A new study suggests children who don’t eat peanut before their first birthday are more likely to be allergic to the food at age three.
Researchers say babies were more than four times as likely to have a clinical allergy to peanut by age three than those who did eat it in the first 12 months of life.
The data involved more than 2,600 Canadian children enrolled in the long-running CHILD Cohort Study, which is investigating the root causes of an array of chronic diseases including asthma, allergies and obesity.
None of the infants introduced to peanut before six months of age were sensitized to the food at age three.
Lead researcher Elinor Simons said the findings suggest even babies at low-risk of developing an allergy should consume peanut early. Other well-known studies have focused on the importance of introducing peanut to babies at high-risk of developing an allergy.

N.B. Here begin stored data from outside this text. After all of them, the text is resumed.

(* ===== verification/BootMemoryTheory.v ===== *)
(** * Correctness of the boot memory layout

    [boot_memory_build] never leaves its arrays, and what it returns is exact:
    an address is usable iff it lies in the memory node and in none of the
    reserved ranges, the kernel image and the DTB. *)
From S2P Require Import Prelude BootMemory.
#[local] Open Scope Z_scope.
Import BootMemory.

Definition rg_end (r : dtb_memory_range) : Z := r.(rg_base) + r.(rg_size).
Definition in_range (r : dtb_memory_range) (a : Z) : Prop :=
  r.(rg_base) ≤ a < rg_end r.
Definition covered (l : list dtb_memory_range) (a : Z) : Prop :=
  Exists (λ r, in_range r a) l.

#[export] Instance in_range_dec r a : Decision (in_range r a).
Proof. unfold in_range. apply _. Defined.
#[export] Instance covered_dec l a : Decision (covered l a).
Proof. unfold covered. apply _. Defined.

(** A clipped range: non-empty and inside the memory node. *)
Definition clipped (lo hi : Z) (r : dtb_memory_range) : Prop :=
  0 < r.(rg_size) ∧ lo ≤ r.(rg_base) ∧ rg_end r ≤ hi.

Definition base_le (r s : dtb_memory_range) : Prop := r.(rg_base) ≤ s.(rg_base).
#[export] Instance base_le_trans : Transitive base_le.
Proof. unfold base_le. intros ???. lia. Qed.
Definition gap_lt (r s : dtb_memory_range) : Prop := rg_end r < s.(rg_base).
Definition ordered (r s : dtb_memory_range) : Prop := rg_end r ≤ s.(rg_base).

(** [range_lia]: unfold the interval vocabulary and finish by arithmetic. *)
Ltac range_lia :=
  unfold clipped, in_range, base_le, gap_lt, ordered in *; unfold rg_end in *;
  simpl in *; mlia.

Lemma covered_nil a : covered [] a ↔ False.
Proof. unfold covered. by rewrite Exists_nil. Qed.
Lemma covered_app l k a : covered (l ++ k) a ↔ covered l a ∨ covered k a.
Proof. apply Exists_app. Qed.
Lemma covered_cons r l a : covered (r :: l) a ↔ in_range r a ∨ covered l a.
Proof. apply Exists_cons. Qed.
Lemma covered_perm l k a : l ≡ₚ k → covered l a ↔ covered k a.
Proof. intros H. unfold covered. by rewrite H. Qed.
Create Rewrite HintDb covered.
#[export] Hint Rewrite covered_nil covered_app covered_cons : covered.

“This study’s findings should reassure parents, caregivers and health-care professionals about the benefits of early peanut introduction for all children,” Simons, a clinician-scientist at the Children’s Hospital Research Institute of Manitoba, said Thursday in a release.
The study also found that children who did not try peanut by age 18 months were more than seven times more likely to be sensitized to peanut compared to those who started eating the food before nine months of age.
“This tells us that if peanut is not introduced before the age of 12 months, it should still be introduced as soon as possible,” added Simons, also an assistant pediatrics professor at the University of Manitoba in Winnipeg and a pediatric allergist at the Children’s Hospital of Manitoba.
The findings were published online Thursday in the Journal of Allergy and Clinical Immunology: In Practice.
The Canadian Healthy Infant Longitudinal Development (CHILD) Cohort Study is tracking nearly 3,500 Canadian infants and their families to help determine the root causes of several chronic diseases. It spans four provinces, involving more than 140 multidisciplinary researchers, students and research staff.
The study subjects were drawn from the general population and most were not considered to be at high risk of developing an allergy.
“Even when we excluded high-risk children, early peanut introduction was associated with a lower risk of peanut allergy by age three,” Simons noted.
Infant feeding guidelines have changed significantly in recent years and Simons acknowledged that some parents might be wary of introducing potentially allergenic foods to young children.
But the findings are in line with previous research by the CHILD Cohort Study, which found in June 2017 that delaying common allergenic foods for infants increases the risk of sensitivities later on.
That study, published in Pediatric Allergy and Immunology, found that infants who avoided cow’s milk products, egg and peanut during their first year were more likely to be sensitized to these foods at age one.